A Foundation for Child Development report released in 2014 looked at disparities between children whose mothers did not finish high school and children whose mothers had a bachelor’s degree. More than half the former group lived in poverty, compared with just 4 percent of the latter group. In the former group, 40 percent of children did not graduate from high school by age 19, versus 2 percent in the latter group.

Of course, not all low-literate adult learners are young, unemployed moms. Often it’s an adult who is underemployed, perhaps working multiple jobs and seeking more career stability.

That’s the case for Annette White, 50, who graduated from high school in 1983 and lives in the Huntington Park neighborhood of North Philadelphia. She said she works three to four nights a week at a North Philadelphia nursing home, where she earns $11.40 an hour helping elderly patients get dressed and do range of motion exercises. She also works part-time on weekday afternoons at an after-school program, where she earns $12 an hour.

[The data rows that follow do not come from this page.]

(** ** Parsing *)

Lemma advance_restart_spec fuel : forall it i, base it -> current_ it = off xs i -> (i <= n)%nat -> near it i -> 
  zlen rp - restart_index_ it < Z.of_nat fuel ->
  exists r, advance_restart fuel it = Done (set_pos (current_ it) r it) /\ near (set_pos (current_ it) r it) i.
Proof.
  induction fuel as [|fuel IH]; intros it i B Ec Hi (r & a & Er & Ea & Hle) Hf; pose proof (lookup_lt_Some _ _ _ Ea) as Hr; [lia|].
  pose proof (rp_word xs rp L). cbn [advance_restart]. rewrite (ba_num _ B), Er, u32_small by lia.
  assert (Estay : it = set_pos (current_ it) (restart_index_ it) it) by by destruct it.
  destruct (Z.ltb_spec (Z.of_nat r + 1) (zlen rp)) as [Hlt|].
  2: { exists (restart_index_ it). rewrite <- Estay. split; [done|by exists r, a]. }
  replace (Z.of_nat r + 1) with (Z.of_nat (S r)) by lia. destruct (lookup_lt_is_Some_2 rp (S r)) as [b Eb]; [lia|].
  rewrite (restart_point it (S r) b B Eb), Ec. cbn [mbind outcome_bind]. rewrite off_ltb by (try done; by apply (rp_le_n (S r))).
  case_bool_decide as Hb.
  - destruct (IH (set_pos (current_ it) (Z.of_nat (S r)) it) i) as (r' & E' & N'); [by apply base_pos|done|done| |cbn; lia|].
    + exists (S r), b. split_and!; [done..|lia].
    + rewrite Ec in *. exists r'. split; [exact E'|exact N'].
  - exists (restart_index_ it). rewrite Ec in Estay. rewrite <- Estay. split; [done|by exists r, a].
Qed.

Lemma NextEntryOffset_spec it i : ready it i -> NextEntryOffset it = Done (off xs i).
Proof.
  intros R. destruct (re_next _ _ R) as (o & l & Ev & Eo). unfold NextEntryOffset. rewrite Ev. cbn [demand mbind outcome_bind].
  rewrite Eo, u32_small; [done|apply (off_word xs rp L)].
Qed.

(** The bytes of the key that are stored. *)
Lemma delta_bytes i x : xs !! i = Some x ->
  block_bytes (block_of xs rp) (off xs (S i) - zlen (ivalue x) - (zlen (ikey x) - Z.of_nat (ishared x))) (zlen (ikey x) - Z.of_nat (ishared x)) = Done (drop (ishared x) (ikey x)) /\
  block_bytes (block_of xs rp) (off xs (S i) - zlen (ivalue x)) (zlen (ivalue x)) = Done (ivalue x).
Proof.
  intros E. destruct (item_sizes xs rp L i x E) as (Hs & Hk & Hv). pose proof (off_S xs i x E) as Eo.
  assert (Hlen : zlen (block_of xs rp) >= off xs (S i)) by (pose proof (block_length xs rp); pose proof (off_le xs (S i)); lia).
  pose proof (off_nonneg xs i).
  assert (Ei : block_of xs rp = (entries_bytes (take i xs) ++ wire_varint (Z.of_nat (ishared x)) ++ wire_varint (zlen (ikey x) - Z.of_nat (ishared x)) ++ wire_varint (zlen (ivalue x))) ++
    drop (ishared x) (ikey x) ++ ivalue x ++ entries_bytes (drop (S i) xs) ++ restarts_bytes xs rp).
  { rewrite (block_at xs rp i x E). unfold item_bytes. by rewrite <- !app_assoc. }
  set (front := entries_bytes (take i xs) ++ _) in Ei.
  assert (Hfront : zlen front = off xs (S i) - zlen (ivalue x) - (zlen (ikey x) - Z.of_nat (ishared x))).
  { rewrite Eo. unfold item_bytes, front, off. rewrite !length_app, length_drop. lia. }
  unfold block_bytes. split; (case_match; [|lia]); rewrite Ei.
  - rewrite drop_app_length' by lia. rewrite take_app_length' by (rewrite length_drop; lia). done.
  - rewrite (app_assoc front). rewrite drop_app_length' by (rewrite length_app, length_drop; lia). by rewrite take_app_length' by lia.
Qed.

Lemma parse_item it i x : ready it i -> xs !! i = Some x -> exists it', ParseNextKey it = Done (true, it') /\ on_item it' i x.
Proof.
  intros R E. pose proof (re_base _ _ R) as B. pose proof (lookup_lt_Some _ _ _ E) as Hi. unfold ParseNextKey. rewrite (NextEntryOffset_spec it i R).
  cbn [mbind outcome_bind]. set (it1 := set_pos (off xs i) (restart_index_ it) it). assert (B1 : base it1) by by apply base_pos.
  rewrite (ba_restarts _ B1), (ba_data _ B1). pose proof (off_lt xs i n ltac:(lia) ltac:(lia)). destruct (Z.leb_spec (off xs n) (off xs i)); [lia|].
  rewrite (decode_at xs rp L i x E). cbn [mbind outcome_bind]. destruct (re_key _ _ R x E) as [Hs Ek]. change (key_ it1) with (key_ it).
  destruct (Z.ltb_spec (zlen (key_ it)) (Z.of_nat (ishared x))); [lia|]. rewrite (proj1 (delta_bytes i x E)). cbn [mbind outcome_bind].
  rewrite Nat2Z.id, Ek. set (it2 := set_entry _ _ it1). assert (B2 : base it2) by by apply base_entry.
  destruct (advance_restart_spec (S (Z.to_nat (num_restarts_ it2))) it2 i) as (r & -> & N); [done|done|lia|exact (re_near _ _ R)| |].
  { rewrite (ba_num _ B2). destruct (re_near _ _ R) as (r & a & Er & _). change (restart_index_ it2) with (restart_index_ it). rewrite Er. lia. }
  cbn [mbind outcome_bind]. eexists. split; [done|]. split; [by apply base_pos|done|done|done| |done]. cbn. do 2 f_equal; lia.
Qed.

Lemma parse_end it : ready it n -> exists it', ParseNextKey it = Done (false, it') /\ finished it'.
Proof.
  intros R. pose proof (re_base _ _ R) as B. unfold ParseNextKey. rewrite (NextEntryOffset_spec it n R). cbn [mbind outcome_bind].
  set (it1 := set_pos _ _ it). assert (B1 : base it1) by by apply base_pos. rewrite (ba_restarts _ B1). destruct (Z.leb_spec (off xs n) (off xs n)); [|lia].
  eexists. split; [done|]. split; [by apply base_pos|done].
Qed.

(** After an item the iterator is ready for the next. *)
Lemma on_item_ready it i x : on_item it i x -> ready it (S i).
Proof.
  intros O. pose proof (on_lookup _ _ _ O) as E. pose proof (lookup_lt_Some _ _ _ E).
  split; [exact (on_base _ _ _ O)|lia|eexists _, _; split; [exact (on_value _ _ _ O)|lia]| |].
  - intros y Ey. rewrite (on_key _ _ _ O). by apply (la_follows _ _ L i).
  - destruct (on_near _ _ _ O) as (r & a & Er & Ea & Hle). exists r, a. split_and!; [done..|lia].
Qed.

Lemma parse_next_spec it i : ready it i -> exists it', ParseNextKey it = Done (bool_decide (i < n)%nat, it') /\ pos it' i.
Proof.
  intros R. case_bool_decide as Hi.
  - destruct (lookup_lt_is_Some_2 xs i Hi) as [x E]. destruct (parse_item it i x R E) as (it' & -> & O). exists it'. split; [done|]. by apply (pos_item it' i x).
  - pose proof (re_range _ _ R). assert (i = n) as -> by lia. destruct (parse_end it R) as (it' & -> & F). exists it'. split; [done|]. by apply pos_end.
Qed.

White said she became a certified nursing assistant in 2010 and is working toward becoming a licensed practical nurse to find a better-paid position at a hospital. “I just want to be able to live comfortable and be successful and happy,” she said, adding that she rents a room for $250 every two weeks. “My son in Seattle has his own house. He beat me.”

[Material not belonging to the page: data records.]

(* ===== verification/LdbFilter.v ===== *)
(** * LdbFilter: filter blocks (table/filter_block.cc) and the filter policy of
    internal keys (db/dbformat.cc).

    One filter is made for every 2 KB of data blocks; the filters are followed
    by the array of their offsets. *)

From Stdlib Require Import ZifyBool Sorting.Sorted.
From stdpp Require Import base tactics numbers list gmap strings.
From S2P Require Import Prelude PbOStream PbWire LdbCoding LdbBloom LdbKey LdbBatch LdbBlockSpec.
Open Scope Z_scope.

(** [FilterPolicy] of include/leveldb/filter_policy.h; [CreateFilter] appends to
    its last argument. *)
Record FilterPolicy : Type := MkPolicy {
  Name : list Z;
  policy_CreateFilter : list (list Z) -> list Z -> outcome (list Z);
  policy_KeyMayMatch : list Z -> list Z -> outcome bool;
}.

(** [InternalFilterPolicy] *)
Definition InternalFilterPolicy (user_policy : FilterPolicy) : FilterPolicy := {|
  Name := Name user_policy;
  policy_CreateFilter keys dst := us ← extract_user_keys keys; policy_CreateFilter user_policy us dst;
  policy_KeyMayMatch key f := u ← ExtractUserKey key; policy_KeyMayMatch user_policy u f;
|}.

Definition kFilterBaseLg : Z := 11.
Definition kFilterBase : Z := Z.shiftl 1 kFilterBaseLg.

(** ** FilterBlockBuilder *)

Record FilterBlockBuilder : Type := MkFilterBuilder {
  fb_keys : list Z;
  fb_start : list Z;
  fb_result : list Z;
  fb_offsets : list Z;
}.
Definition new_FilterBlockBuilder : FilterBlockBuilder := MkFilterBuilder [] [] [] [].

Section Builder.
Context (policy : FilterPolicy).

(** [tmp_keys_]: the keys between consecutive starts. *)
Fixpoint split_keys (keys : list Z) (start : list Z) : outcome (list (list Z)) :=
  match start with
  | a :: (b :: _) as rest =>
    if (a <=? b) && (b <=? zlen keys) then
      ks ← split_keys keys rest; Done (take (Z.to_nat (b - a)) (drop (Z.to_nat a) keys) :: ks)
    else Undef
  | _ => Done []
  end.

(** The policy takes the number of keys as an [int]. *)
Definition GenerateFilter (f : FilterBlockBuilder) : outcome FilterBlockBuilder :=
  let num_keys := zlen (fb_start f) in
  if num_keys =? 0 then Done (MkFilterBuilder (fb_keys f) (fb_start f) (fb_result f) (fb_offsets f ++ [u32 (zlen (fb_result f))]))
  else if 2 ^ 31 <=? num_keys then Undef
  else
    tmp_keys ← split_keys (fb_keys f) (fb_start f ++ [zlen (fb_keys f)]);
    result ← policy_CreateFilter policy tmp_keys (fb_result f);
    Done (MkFilterBuilder [] [] result (fb_offsets f ++ [u32 (zlen (fb_result f))])).

(** [while (filter_index > filter_offsets_.size()) GenerateFilter();] *)
Fixpoint generate_until (fuel : nat) (filter_index : Z) (f : FilterBlockBuilder) : outcome FilterBlockBuilder :=
  if zlen (fb_offsets f) <? filter_index then
    match fuel with
    | O => NoFuel
    | S fuel => f ← GenerateFilter f; generate_until fuel filter_index f
    end
  else Done f.

Definition StartBlock (block_offset : Z) (f : FilterBlockBuilder) : outcome FilterBlockBuilder :=
  let filter_index := block_offset / kFilterBase in
  if filter_index <? zlen (fb_offsets f) then Undef
  else generate_until (Z.to_nat (filter_index - zlen (fb_offsets f))) filter_index f.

Unlike White, Mariano Arzola, 32, still has young children to worry about — five daughters from 1 to 10 years old. He said that after he lost his job a year ago, he couldn’t afford to pay the family’s $750 monthly rent and other bills.

“I lost everything — my house, basically my family. I even lost a part of myself,” he said. He currently lives in a men’s shelter in North Philly, he said, while the girls live with their mother. They separated after the family was evicted. He is not financially supporting them at the moment, he said.

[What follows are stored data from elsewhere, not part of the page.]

Lemma tl_SeekToFirst_spec t j : tl_at t j -> exists t', tl_SeekToFirst block_function fuel t = Done t' /\ tl_at t' 0.
Proof.
  intros At. destruct (tl_at_calm t j At) as [i C]. unfold tl_SeekToFirst.
  destruct (seek_forward (fun I _ => vSeekToFirst) t i 0 (fun _ => 0%nat) C) as (t1 & t2 & t3 & E1 & E2 & E3 & H3).
  { intros it A. by apply (cur_first it i). }
  { intros k b d l Eb D. pose proof (Hdat k b Eb). by apply (cur_first d l). }
  { lia. }
  unfold w_SeekToFirst. rewrite E1. cbn [mbind outcome_bind]. rewrite E2. cbn [mbind outcome_bind]. rewrite E3. cbn [mbind outcome_bind]. destruct (decide (0%nat = N)) as [E0|H0].
  - replace 0%nat with (length all); [by apply outside_forward|]. rewrite <- start_N, <- E0. done.
  - apply (forward_ends t3 0 0 H3).
Qed.

Lemma tl_SeekToLast_spec t j : tl_at t j -> exists t', tl_SeekToLast block_function fuel t = Done t' /\ tl_at t' (length all - 1).
Proof.
  intros At. destruct (tl_at_calm t j At) as [i C]. unfold tl_SeekToLast.
  destruct (seek_forward (fun I _ => vSeekToLast) t i (N - 1) (fun k => (match blks !! k with Some b => length b | None => 0 end - 1)%nat) C) as (t1 & t2 & t3 & E1 & E2 & E3 & H3).
  { intros it A. by apply (cur_last it i). }
  { intros k b d l Eb D. rewrite Eb. pose proof (Hdat k b Eb). by apply (cur_last d l). }
  { lia. }
  unfold w_SeekToLast. rewrite E1. cbn [mbind outcome_bind]. rewrite E2. cbn [mbind outcome_bind]. rewrite E3. cbn [mbind outcome_bind]. destruct (decide ((N - 1)%nat = N)) as [E0|H0].
  - assert (length all = 0%nat) as E by (rewrite <- start_N; replace N with 0%nat by lia; done). replace (length all - 1)%nat with (length all) by lia. by apply outside_backward.
  - destruct (lookup_lt_is_Some_2 blks (N - 1)) as [b Eb]; [rewrite <- (sep_length Sep); lia|]. rewrite Eb in H3. pose proof (block_nonempty _ b Eb).
    destruct (backward_ends t3 _ _ b H3 Eb) as (t' & E & At'). exists t'. split; [done|]. destruct (decide ((length b - 1)%nat = length b)); [lia|].
    rewrite <- start_N. replace N with (Datatypes.S (N - 1)) by lia. rewrite (start_S _ b Eb). by replace (start (N - 1) + length b - 1)%nat with (start (N - 1) + (length b - 1))%nat by lia.
Qed.

Lemma tl_at_inside t j : tl_at t j -> (j < length all)%nat -> exists i l b, inside t i l /\ blks !! i = Some b /\ (l < length b)%nat /\ j = (start i + l)%nat.
Proof. intros [?|[_ ->]] Hj; [done|lia]. Qed.

Lemma tl_at_range t j : tl_at t j -> (j <= length all)%nat.
Proof.
  intros [(i & l & b & _ & Eb & Hl & ->)|[_ ->]]; [|done]. pose proof (start_le (Datatypes.S i)). rewrite (start_S i b Eb) in *. lia.
Qed.

Lemma tl_at_valid t j : tl_at t j -> tl_Valid t = bool_decide (j < length all)%nat.
Proof.
  intros [(i & l & b & In & Eb & Hl & ->)|[Out ->]]; unfold tl_Valid.
  - destruct (inside_valid t i l b In Eb) as (-> & _). pose proof (start_le (Datatypes.S i)). rewrite (start_S i b Eb) in *. rewrite !bool_decide_true by lia. done.
  - rewrite (proj2 (out_data _ Out)), bool_decide_false by lia. done.
Qed.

“For me, that eats me up because I’m they dad. I brung them into this world with they mother, and she’s struggling,” he said. Originally from the Bronx in New York, he dropped out of high school. He has been living in Philly the past 10 years, working a string of low-paying jobs.

“I qualify for jobs that just hire people — McDonald’s, fast-food restaurants,” said Arzola, who wants to get his GED in order to enroll in a certified nursing assistant program.

Enrolling in basic skills courses, of course, does not guarantee an adult learner success. A Department of Education study published last year that looked at the long-term economic effects of adult learning on annual wages found that learners need to be enrolled in at least 100 hours of training in order to see an improvement in their wages. Also, it can take years after completing education before its benefits are seen. However, the ultimate results were significant and amounted to an increase of about $10,000 in annual wages in 2013 dollars.

And then there are the societal benefits.

“Investing in adult education pays a high return,” said Deana Gamble, MCOL’s communications director. “Because when adults are working, they’re paying taxes, contributing to their communities, active in their children’s education, [and] we see the crime rate go down.”

“The adults in the work environment will be there 20 years from now too,” Inverso said. “So the investment you’re making with these adults will be sustainable for the future.”

For Arzola, it’s about finding a fresh start and proving to his daughters he is a “hardworking, educated, fun-loving” father, he said.

“They know I work hard. They’ve seen it before,” he said. “But I also want them to realize that we’re living in an era where education is everything. If you don’t have it, you stay stuck in the same place.”